(** Unsigned integers of a reflected value are at most 64 bits wide. *)
Fixpoint rval_ok (v : rval) : bool :=
  match v with
  | RUint i => (0 <=? i) && (i <? 2 ^ 64)
  | REncoder vs _ | RSlice _ vs | RStruct vs => forallb rval_ok vs
  | RInterface (Some v) | RPtr v | RNilPtrZero v => rval_ok v
  | _ => true
  end.

(** The contents of a buffer: string data starting at [pos] with the headers merged in. *)
Fixpoint render (pos : Z) (s : bytes) (hs : list listhead) : bytes :=
  match hs with
  | [] => s
  | h :: hs =>
      let k := Z.to_nat (lh_offset h - pos) in
      take k s ++ lh_encode h ++ render (lh_offset h) (drop k s) hs
  end.

(** Headers lie between [lo] and [hi], in order. *)
Fixpoint heads_in (lo hi : Z) (hs : list listhead) : Prop :=
  match hs with
  | [] => lo <= hi
  | h :: hs => lo <= lh_offset h /\ heads_in (lh_offset h) hi hs
  end.

(** Writing turned [w] into [w'] and added the encoding [bs]. *)
Definition emits (w w' : encbuf) (bs : bytes) : Prop :=
  exists s hs,
    eb_str w' = eb_str w ++ s /\ eb_lheads w' = eb_lheads w ++ hs /\
    eb_lhsize w' = eb_lhsize w + (zlen bs - zlen s) /\
    render (zlen (eb_str w)) s hs = bs /\
    heads_in (zlen (eb_str w)) (zlen (eb_str w) + zlen s) hs.

(** What is left to read from an [encReader]. *)
Definition er_rest (r : encReader) : bytes :=
  match er_buf r with
  | None => []
  | Some b =>
      default [] (er_piece r) ++
      render (er_strpos r) (drop (Z.to_nat (er_strpos r)) (eb_str b))
        (drop (Z.to_nat (er_lhpos r)) (eb_lheads b))
  end.

Definition er_ok (r : encReader) : Prop :=
  match er_buf r with
  | None => er_piece r = None
  | Some b =>
      0 <= er_lhpos r /\ 0 <= er_strpos r /\
      heads_in (er_strpos r) (zlen (eb_str b)) (drop (Z.to_nat (er_lhpos r)) (eb_lheads b)) /\
      er_piece r <> Some []
  end.

(** A sequence of [Read] calls with buffers of the given sizes: all bytes delivered. *)
Fixpoint er_reads (fuel : nat) (r : encReader) (lens : list Z)
    : outcome enc_error (encReader * bytes) :=
  match lens with
  | [] => Ok (r, [])
  | len :: lens =>
      let! (r, got, _) := er_read fuel r len [] in
      let! (r, more) := er_reads fuel r lens in
      Ok (r, got ++ more)
  end.

Definition sum_list_Z (l : list Z) : Z := foldr Z.add 0 l.

Example encode_dog_list :
  EncodeToBytes (EncBuf [1; 2] [] 5) (RSlice false [RString [99; 97; 116]; RStruct [RUint 1024; RBool true]])
  = Ok [0xC9; 0x83; 99; 97; 116; 0xC4; 0x82; 4; 0; 1].
Proof. reflexivity. Qed.

(** * Header lemmas *)

Lemma be_fixed_S n z : be_fixed (S n) z = be_fixed n (z / 256) ++ [z mod 256].
Proof. done. Qed.

Lemma shiftr8 z k : 0 <= k -> Z.shiftr z (8 * k) = z / 256 ^ k.
Proof. intros. rewrite Z.shiftr_div_pow2 by lia. by rewrite Z.pow_mul_r by lia. Qed.

Lemma putint_big_bytes i : 0 < i < 2 ^ 64 -> putint i = big_bytes i.
Proof.
  intros Hi.
  assert (forall n : Z, 0 < n -> 256 ^ (n - 1) <= i < 256 ^ n -> big_bytes i = be_fixed (Z.to_nat n) i) as Hbb.
  { intros n Hn Hb. unfold big_bytes. rewrite (byte_len_unique i n) by done. by rewrite Z.abs_eq by lia. }
  unfold putint, u8.
  rewrite !Z.shiftl_mul_pow2, !Z.shiftr_div_pow2 by lia. rewrite !Z.mul_1_l.
  repeat match goal with |- context [?a <? ?b] => destruct (Z.ltb_spec a b) end;
  [ rewrite (Hbb 1) by lia | rewrite (Hbb 2) by lia | rewrite (Hbb 3) by lia
  | rewrite (Hbb 4) by lia | rewrite (Hbb 5) by lia | rewrite (Hbb 6) by lia
  | rewrite (Hbb 7) by lia | rewrite (Hbb 8) by lia ];
  match goal with |- context [Z.to_nat ?n] => let k := eval compute in (Z.to_nat n) in change (Z.to_nat n) with k end;
  rewrite !be_fixed_S; simpl app; rewrite ?Z.div_div by lia; done.
Qed.

Lemma intsize_loop_spec fuel i size :
  0 < i < 256 ^ Z.of_nat fuel ->
  intsize_loop fuel i size = size - 1 + Z.of_nat (byte_len i).
Proof.
  revert i size. induction fuel as [|fuel IH]; intros i size Hi; [simpl in Hi; lia|].
  cbn [intsize_loop]. rewrite Z.shiftr_div_pow2 by lia. change (2 ^ 8) with 256.
  destruct (Z.eqb_spec (i / 256) 0) as [H0|H0].
  - apply Z.div_small_iff in H0; [|lia]. rewrite byte_len_small by lia. lia.
  - assert (256 <= i) by (destruct (Z.le_gt_cases 256 i); [done|]; rewrite Z.div_small in H0; lia).
    rewrite IH.
    + rewrite (byte_len_step i) by done. lia.
    + split; [apply Z.div_str_pos; lia|]. apply Z.div_lt_upper_bound; [lia|].
      replace (256 * 256 ^ Z.of_nat fuel) with (256 ^ Z.of_nat (S fuel)); [lia|].
      rewrite Nat2Z.inj_succ, Z.pow_succ_r by lia. done.
Qed.

Lemma intsize_spec i : 0 < i < 2 ^ 64 -> intsize i = Z.of_nat (byte_len i).
Proof. intros. unfold intsize. rewrite intsize_loop_spec; [lia|]. done. Qed.

Lemma puthead_spec small large n :
  0 <= small -> small + 55 < 256 -> 0 <= large -> large + 8 < 256 -> 0 <= n < 2 ^ 64 ->
  puthead small large n = rlp_head small large n.
Proof.
  intros. unfold puthead, rlp_head. destruct (Z.ltb_spec n 56).
  - rewrite !u8_small; [done|..]; rewrite ?u8_small; unfold is_byte; lia.
  - rewrite putint_big_bytes by lia.
    pose proof (byte_len_u64 n ltac:(lia)). pose proof (zlen_big_bytes n).
    rewrite !u8_small; [done|..]; rewrite ?u8_small; unfold is_byte; lia.
Qed.

Lemma zlen_rlp_head small large n :
  0 <= n < 2 ^ 64 -> zlen (rlp_head small large n) = headsize n.
Proof.
  intros. unfold rlp_head, headsize. destruct (Z.ltb_spec n 56); [done|].
  rewrite zlen_cons, zlen_big_bytes, intsize_spec by lia. done.
Qed.

Lemma zlen_rlp_list_ge payload : zlen payload <= zlen (rlp_list payload).
Proof. unfold rlp_list. rewrite zlen_app. pose proof (zlen_nonneg (rlp_head 0xC0 0xF7 (zlen payload))). lia. Qed.

Lemma zlen_rlp_string_ge b : zlen b <= zlen (rlp_string b).
Proof.
  unfold rlp_string. destruct b as [|x [|y b]]; [done| |].
  - destruct (x <=? 127); [done|]. rewrite zlen_app.
    pose proof (zlen_nonneg (rlp_head 0x80 0xB7 (zlen [x]))). lia.
  - rewrite zlen_app. pose proof (zlen_nonneg (rlp_head 0x80 0xB7 (zlen (x :: y :: b)))). lia.
Qed.

(** * Buffer lemmas *)

Lemma heads_in_le lo hi hs : heads_in lo hi hs -> lo <= hi.
Proof. revert lo; induction hs as [|h hs IH]; simpl; intros lo H; [done|]. destruct H as [? ?%IH]. lia. Qed.

Lemma heads_in_app lo mid hi a b :
  heads_in lo mid a -> heads_in mid hi b -> heads_in lo hi (a ++ b).
Proof.
  revert lo; induction a as [|h a IH]; simpl; intros lo Ha Hb.
  - destruct b as [|h b]; simpl in *; [lia|]. destruct Hb. split; [lia|done].
  - destruct Ha. split; [done|]. by apply IH.
Qed.

Lemma render_app pos s1 s2 hs1 hs2 hi :
  heads_in pos (pos + zlen s1) hs1 -> heads_in (pos + zlen s1) hi hs2 ->
  render pos (s1 ++ s2) (hs1 ++ hs2) = render pos s1 hs1 ++ render (pos + zlen s1) s2 hs2.
Proof.
  revert pos s1. induction hs1 as [|h hs1 IH]; intros pos s1 H1 H2; simpl in H1.
  - destruct hs2 as [|h hs2]; simpl; [done|]. destruct H2 as [Hoff _].
    unfold zlen in *. rewrite take_app_ge, drop_app_ge by lia.
    replace (Z.to_nat (lh_offset h - pos) - length s1)%nat
      with (Z.to_nat (lh_offset h - (pos + Z.of_nat (length s1)))) by lia.
    by rewrite <- !app_assoc.
  - destruct H1 as [Hoff H1]. pose proof (heads_in_le _ _ _ H1). simpl.
    set (k := Z.to_nat (lh_offset h - pos)).
    assert (lh_offset h + zlen (drop k s1) = pos + zlen s1) as E
      by (unfold k, zlen in *; rewrite length_drop; lia).
    rewrite take_app_le, drop_app_le by (unfold k, zlen in *; lia).
    rewrite IH by (rewrite E; done). rewrite E. by rewrite <- !app_assoc.
Qed.

Lemma emits_refl w : emits w w [].
Proof.
  exists [], []. rewrite !app_nil_r. repeat split; simpl; rewrite ?zlen_nil; lia.
Qed.

Lemma emits_append w b : emits w (eb_append w b) b.
Proof.
  exists b, []. rewrite app_nil_r. pose proof (zlen_nonneg b).
  repeat split; simpl; lia.
Qed.

Lemma emits_trans w w1 w2 a b : emits w w1 a -> emits w1 w2 b -> emits w w2 (a ++ b).
Proof.
  intros (s1 & h1 & Es1 & Eh1 & El1 & Er1 & Hi1) (s2 & h2 & Es2 & Eh2 & El2 & Er2 & Hi2).
  rewrite Es1, zlen_app in Er2, Hi2.
  exists (s1 ++ s2), (h1 ++ h2). repeat split.
  - by rewrite Es2, Es1, <- app_assoc.
  - by rewrite Eh2, Eh1, <- app_assoc.
  - rewrite El2, El1, !zlen_app. lia.
  - erewrite render_app by eassumption. by rewrite Er1, Er2.
  - rewrite zlen_app, Z.add_assoc. eapply heads_in_app; eassumption.
Qed.

Lemma emits_list w w2 bs lh :
  zlen bs < 2 ^ 64 -> snd (eb_list w) = lh -> emits (fst (eb_list w)) w2 bs ->
  emits w (eb_listEnd w2 lh) (rlp_list bs).
Proof.
  intros Hlen Hlh (s & hs & Es & Eh & El & Er & Hi). simpl in *. subst lh.
  pose proof (zlen_nonneg bs) as Hnn.
  unfold eb_listEnd. rewrite Eh, <- app_assoc. simpl app.
  rewrite list_lookup_middle by done. cbn [lh_offset lh_size].
  set (size := eb_size w2 - zlen (eb_str w) - eb_lhsize w).
  assert (size = zlen bs) as Hsize.
  { unfold size, eb_size. rewrite Es, El, zlen_app. lia. }
  rewrite insert_app_r_alt by lia. rewrite Nat.sub_diag. simpl.
  assert (lh_encode (ListHead (zlen (eb_str w)) size) = rlp_head 0xC0 0xF7 (zlen bs)) as Hhead.
  { unfold lh_encode. simpl. rewrite Hsize, u64_small by (unfold is_u64; lia).
    apply puthead_spec; lia. }
  exists s, (ListHead (zlen (eb_str w)) size :: hs). repeat split; auto; cbn [render heads_in lh_offset eb_str eb_lheads eb_lhsize].
  - unfold rlp_list. rewrite zlen_app, zlen_rlp_head by lia. unfold headsize.
    rewrite Hsize, u64_small by (unfold is_u64; lia). destruct (zlen bs <? 56); lia.
  - rewrite Z.sub_diag. change (Z.to_nat 0) with 0%nat. rewrite take_0, drop_0, Hhead, Er. done.
  - lia.
Qed.

Lemma emits_stringheader w n :
  0 <= n < 2 ^ 64 -> emits w (encodeStringHeader w n) (rlp_head 0x80 0xB7 n).
Proof.
  intros Hn. rewrite <- puthead_spec by lia. unfold encodeStringHeader, puthead.
  rewrite u64_small by (unfold is_u64; lia). destruct (n <? 56); apply emits_append.
Qed.

Lemma emits_encodeString w b :
  zlen b < 2 ^ 64 -> emits w (encodeString w b) (rlp_string b).
Proof.
  intros Hb. pose proof (zlen_nonneg b).
  assert (emits w (eb_append (encodeStringHeader w (zlen b)) b) (rlp_head 0x80 0xB7 (zlen b) ++ b)).
  { eapply emits_trans; [by apply emits_stringheader|apply emits_append]. }
  unfold encodeString, rlp_string. destruct b as [|x [|y b]]; try done.
  destruct (x <=? 127); [apply emits_append|done].
Qed.

Lemma emits_uint w i :
  0 <= i < 2 ^ 64 -> emits w (writeUint i w) (rlp_string (big_bytes i)).
Proof.
  intros Hi. unfold writeUint. destruct (Z.eqb_spec i 0) as [->|]; [apply emits_append|].
  destruct (Z.ltb_spec i 128).
  - assert (big_bytes i = [i]) as ->.
    { unfold big_bytes. rewrite byte_len_small, Z.abs_eq by lia. simpl.
      by rewrite Z.mod_small by lia. }
    simpl. rewrite (proj2 (Z.leb_le i 127)) by lia. rewrite u8_small by (unfold is_byte; lia).
    apply emits_append.
  - rewrite putint_big_bytes by lia.
    assert (rlp_string (big_bytes i) = u8 (128 + u8 (zlen (big_bytes i))) :: big_bytes i) as ->;
      [|apply emits_append].
    pose proof (byte_len_u64 i Hi). pose proof (zlen_big_bytes i).
    destruct (byte_len_spec i ltac:(lia)) as (? & ? & ?).
    rewrite !u8_small by (rewrite ?u8_small; unfold is_byte; lia).
    unfold rlp_string, rlp_head.
    destruct (big_bytes i) as [|x [|y b]] eqn:E; [done| |zb; done].
    assert (be_val (big_bytes i) = i) as Hv by (apply be_val_big_bytes; lia).
    rewrite E in Hv. unfold be_val in Hv. simpl in Hv.
    destruct (Z.leb_spec x 127); [lia|done].
Qed.

#[export] Hint Resolve emits_refl emits_append emits_encodeString emits_uint : go.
= = = = =
-- TASK OBJECTIVE --
In the material above, find the line containing "zlen bs < 2" and the line containing "unfold eb_listEnd. rewrite", then write out exactly those two lines and every line between them, and nothing more.

-- ANSWER BOX --
  zlen bs < 2 ^ 64 -> snd (eb_list w) = lh -> emits (fst (eb_list w)) w2 bs ->
  emits w (eb_listEnd w2 lh) (rlp_list bs).
Proof.
  intros Hlen Hlh (s & hs & Es & Eh & El & Er & Hi). simpl in *. subst lh.
  pose proof (zlen_nonneg bs) as Hnn.
  unfold eb_listEnd. rewrite Eh, <- app_assoc. simpl app.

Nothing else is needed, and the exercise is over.